The goal of HR isn't to stop all turnover. It's to identify and prevent the loss of the people you most want to keep — the high performers, the institutional knowledge carriers, the culture drivers — whose departures seem preventable in retrospect, because they were. The signals were there. Nobody was reading them.

Why Exit Interviews Have Never Been Enough

For decades, the exit interview has been the primary tool for understanding attrition. HR teams diligently code the reasons: compensation, career growth, management. They report them upward. Leadership nods.

The problem is structural. Exit interviews are lagging indicators. By the time you're running one, the talent has already left. You are analyzing the past rather than influencing the present.

What Spring Health calls a "leading indicator system" is different in kind, not degree. It looks for signals across the full employee lifecycle — onboarding friction, performance review nuances, benefit utilization patterns — that appear long before a resignation letter is drafted. The path to a regrettable exit is almost always a slow, silent slide. The system's job is to see the slide beginning.

½–2×
The replacement cost of a lost employee, measured as a multiple of annual salary — and that's before accounting for operational damage: broken continuity, stalled projects, severed client relationships, and the burnout that spills onto the team left behind.

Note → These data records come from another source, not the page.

(* ===== verification/Cache.v ===== *)
(** * The disk cache ([src/cache_rocksdb.rs])

    RocksDB and rkyv are interfaces: a database is a family of sorted key-value
    maps written by atomic batches, an archive is a byte string that reads back.
    On them, the operations of [CacheRocksDb], the bulk writer of the import and
    the construction of contexts from sorted contributions
    ([build_ordered_contexts] of [src/firehol/metadata.rs]). The cache is an
    instance of the store interface the registry is written against. *)
From stdpp Require Import base numbers list gmap fin_maps strings sorting.
From Stdlib Require Import ZArith Lia.
From S2P Require Import Prelude Net BpfMaps Str Entry Metadata Attribution.

Local Open Scope Z_scope.

(** ** RocksDB *)

(** The column families. *)
Definition CONTRIBUTIONS : string := "contributions".
Definition ENTRIES : string := "entries".
Definition METADATA : string := "meta".
Definition RULE_CONTEXT : string := "rule_ctx".

Abbreviation family := (gmap (list Z) (list Z)).
Abbreviation families := (gmap string family).

Inductive write_op : Type :=
| WPut (name : string) (key value : list Z)
| WDelete (name : string) (key : list Z).
Definition apply_op (F : families) (op : write_op) : families :=
  match op with
  | WPut name key value => alter (λ m : family, <[key := value]> m) name F
  | WDelete name key => alter (λ m : family, delete key m) name F
  end.
Definition apply_ops (F : families) (ops : list write_op) : families := fold_left apply_op ops F.

(** The bytewise comparator. *)
Fixpoint bytes_ltb (a b : list Z) : bool :=
  match a, b with
  | [], [] => false
  | [], _ :: _ => true
  | _ :: _, [] => false
  | x :: a', y :: b' => (x <? y) || ((x =? y) && bytes_ltb a' b')
  end.
Definition bytes_lt (a b : list Z) : Prop := bytes_ltb a b = true.
(** [lo <= key < hi]. *)
Definition in_range (lo hi key : list Z) : bool := negb (bytes_ltb key lo) && bytes_ltb key hi.

(** [None] is an I/O error. A cursor yields pairs until it is exhausted or fails:
    the flag is its final status. *)
Class RocksDb (DB : Type) : Type := {
  db_families : DB → families;
  db_open_new : option DB;
  db_cf_handle : DB → string → bool;
  db_get : DB → string → list Z → option (option (list Z));
  db_write : bool → DB → list write_op → option DB;
  db_delete_range : DB → string → list Z → list Z → option DB;
  db_cursor : DB → string → list (list Z * list Z) * bool;
  db_flush : DB → option DB;
  db_batch_size : list write_op → Z;
}.
Class RocksDbLaws (DB : Type) `{RocksDb DB} : Prop := {
  db_open_new_spec db : db_open_new = Some db →
    db_families db = list_to_map ((., ∅) <$> [METADATA; RULE_CONTEXT; ENTRIES; CONTRIBUTIONS]);
  db_cf_handle_spec db name : db_cf_handle db name = true ↔ is_Some (db_families db !! name);
  db_get_spec db name key m v : db_families db !! name = Some m →
    db_get db name key = Some v → v = m !! key;
  db_write_spec wal db ops db' : db_write wal db ops = Some db' →
    db_families db' = apply_ops (db_families db) ops;
  db_delete_range_spec db name lo hi db' : db_delete_range db name lo hi = Some db' →
    db_families db' =
      alter (filter (λ kv : list Z * list Z, in_range lo hi kv.1 = false)) name (db_families db);
  db_flush_spec db db' : db_flush db = Some db' → db_families db' = db_families db;
  db_cursor_sorted db name : StronglySorted bytes_lt (db_cursor db name).1.*1;
  db_cursor_sound db name m key value : db_families db !! name = Some m →
    (key, value) ∈ (db_cursor db name).1 → m !! key = Some value;
  db_cursor_complete db name m key value : db_families db !! name = Some m →
    (db_cursor db name).2 = true → m !! key = Some value → (key, value) ∈ (db_cursor db name).1;
}.
(** Reads do not fail. *)
Class RocksDbReads (DB : Type) `{RocksDb DB} : Prop := {
  db_get_total db name key : db_cf_handle db name = true → is_Some (db_get db name key);
  db_cursor_status db name : (db_cursor db name).2 = true;
}.

(** ** rkyv archives *)
Class Rkyv (A : Type) : Type := {
  to_bytes : A → option (list Z);
  from_bytes : list Z → option A;
}.
Class RkyvLaws (A : Type) `{Rkyv A} : Prop :=
  from_to_bytes a b : to_bytes a = Some b → from_bytes b = Some a.

(** ** The cache *)
Definition io {A} (o : option A) : outcome unit A :=
  match o with Some a => Ok a | None => Err tt end.

Section Cache.
Context {DB : Type} `{!RocksDb DB} `{!Rkyv FireholMetadata} `{!Rkyv RuleBlockContext}.

Record CacheRocksDb : Type := mkCache { cr_db : DB; cr_temporary : bool }.
Implicit Type self : CacheRocksDb.

Definition set_db self (db : DB) : CacheRocksDb := mkCache db (cr_temporary self).

Definition cache_open : outcome unit CacheRocksDb :=
  db ← io db_open_new; mret (mkCache db false).
Definition import_generation : outcome unit CacheRocksDb :=
  cache ← cache_open; mret (mkCache (cr_db cache) true).

Definition cf self (name : string) : outcome unit unit :=
  if db_cf_handle (cr_db self) name then Ok tt else Err tt.

Definition cache_get self (name : string) (key : list Z) : outcome unit (option (list Z)) :=
  _ ← cf self name; io (db_get (cr_db self) name key).
Definition cache_put self (name : string) (key value : list Z) : outcome unit CacheRocksDb :=
  _ ← cf self name; db ← io (db_write true (cr_db self) [WPut name key value]); mret (set_db self db).
Definition cache_delete self (name : string) (key : list Z) : outcome unit CacheRocksDb :=
  _ ← cf self name; db ← io (db_write true (cr_db self) [WDelete name key]); mret (set_db self db).

Definition batch_put self (batch : list write_op) (name : string) (key value : list Z)
    : outcome unit (list write_op) :=
  _ ← cf self name; mret (batch ++ [WPut name key value]).
Definition apply_batch self (batch : list write_op) : outcome unit CacheRocksDb :=
  db ← io (db_write true (cr_db self) batch); mret (set_db self db).

Definition clear_entries self : outcome unit CacheRocksDb :=
  _ ← cf self ENTRIES;
  db ← io (db_delete_range (cr_db self) ENTRIES (replicate 8 0) (replicate 8 255));
  mret (set_db self db).
Definition clear_contributions self : outcome unit CacheRocksDb :=
  _ ← cf self CONTRIBUTIONS;
  db ← io (db_delete_range (cr_db self) CONTRIBUTIONS (replicate 26 0) (replicate 26 255));
  mret (set_db self db).
Definition flush_import self : outcome unit CacheRocksDb :=
  _ ← cf self ENTRIES; _ ← cf self CONTRIBUTIONS; _ ← cf self RULE_CONTEXT; _ ← cf self METADATA;
  db ← io (db_flush (cr_db self)); mret (set_db self db).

The Four Pathways Nobody Tracks

Employees rarely quit on a whim. Spring Health's framework identifies four common pathways that lead to regrettable attrition — each one detectable before it reaches the exit.

Burnout to disengagement to job search. The pathway begins with unmanageable workloads or insufficient recovery time. The employee powers through — until they hit a wall. Motivation drops. Productivity slows. Psychological disconnection sets in. Once disengagement takes hold, the exit becomes the next logical step. Burnout doesn't announce itself; it shows up in declining output quality, rising absence patterns, and a gradual retreat from optional engagement.

Manager friction and the performance spiral. Research cited by Spring Health shows that managers affect employee mental health as much as spouses do. The pathway typically begins with unclear expectations or absent feedback. An employee grows unsure of their standing. A surprise negative performance review damages trust. The employee starts looking for a culture where they feel valued. The manager — often burned out themselves — never saw it coming because they avoided the conversation that could have changed the trajectory.

"By offering accessible, proactive, and timely care, you can address burnout before it drives your people to leave — and keep your team thriving." — Spring Health, Regrettable Attrition Research, February 2026

Unplanned mental health leaves as "retention smoke." Unplanned leaves of absence are often a final distress flare. When a high performer suddenly needs time off for mental health reasons, it signals that the environment has become unsustainable for them. Spring Health's framework treats unplanned leaves not as compliance events but as smoke — evidence of fire somewhere in the organization. The question worth asking isn't just how to manage the leave, but which team, manager, or structural condition produced it.

Financial strain and life instability. Employees bring their whole lives to work. Chronic financial stress — inflation, debt, caregiving costs — creates a cognitive load that makes it difficult to focus. The employee seeks a "safety raft": often a new job with a signing bonus or marginal salary increase, even if they genuinely like their current role. This pathway is frequently invisible to managers until it's over.

What Leading Indicators Actually Look Like

The measurement system Spring Health recommends doesn't require exotic data. The leading indicators are already in the operational data most HR teams collect:

No single indicator is diagnostic. The pattern across indicators — especially when correlated with manager tenure, team conditions, and life stage — is where the signal lives.

The Missing Layer in 2026: AI Infrastructure Risk

There is a dimension to regrettable attrition in 2026 that Spring Health's framework doesn't yet fully capture: the AI infrastructure that walks out the door with your best people.

High performers today are not just carrying institutional knowledge. They are carrying active AI infrastructure — the Copilot workflows they built, the automations their team depends on, the prompts refined over months of iteration. When they leave, those don't automatically transfer. The junior employee who relied on their AI-augmented output loses a capability multiplier, not just a colleague.

The organizations that will manage regrettable attrition in 2026 are the ones that know, before the exit email arrives, which employees are both flight risks and AI-critical. That intersection is where retention planning has to live now.

The signals are already in your data. The question is whether your system is reading them — or whether you're still waiting for the two-week notice to tell you what happened.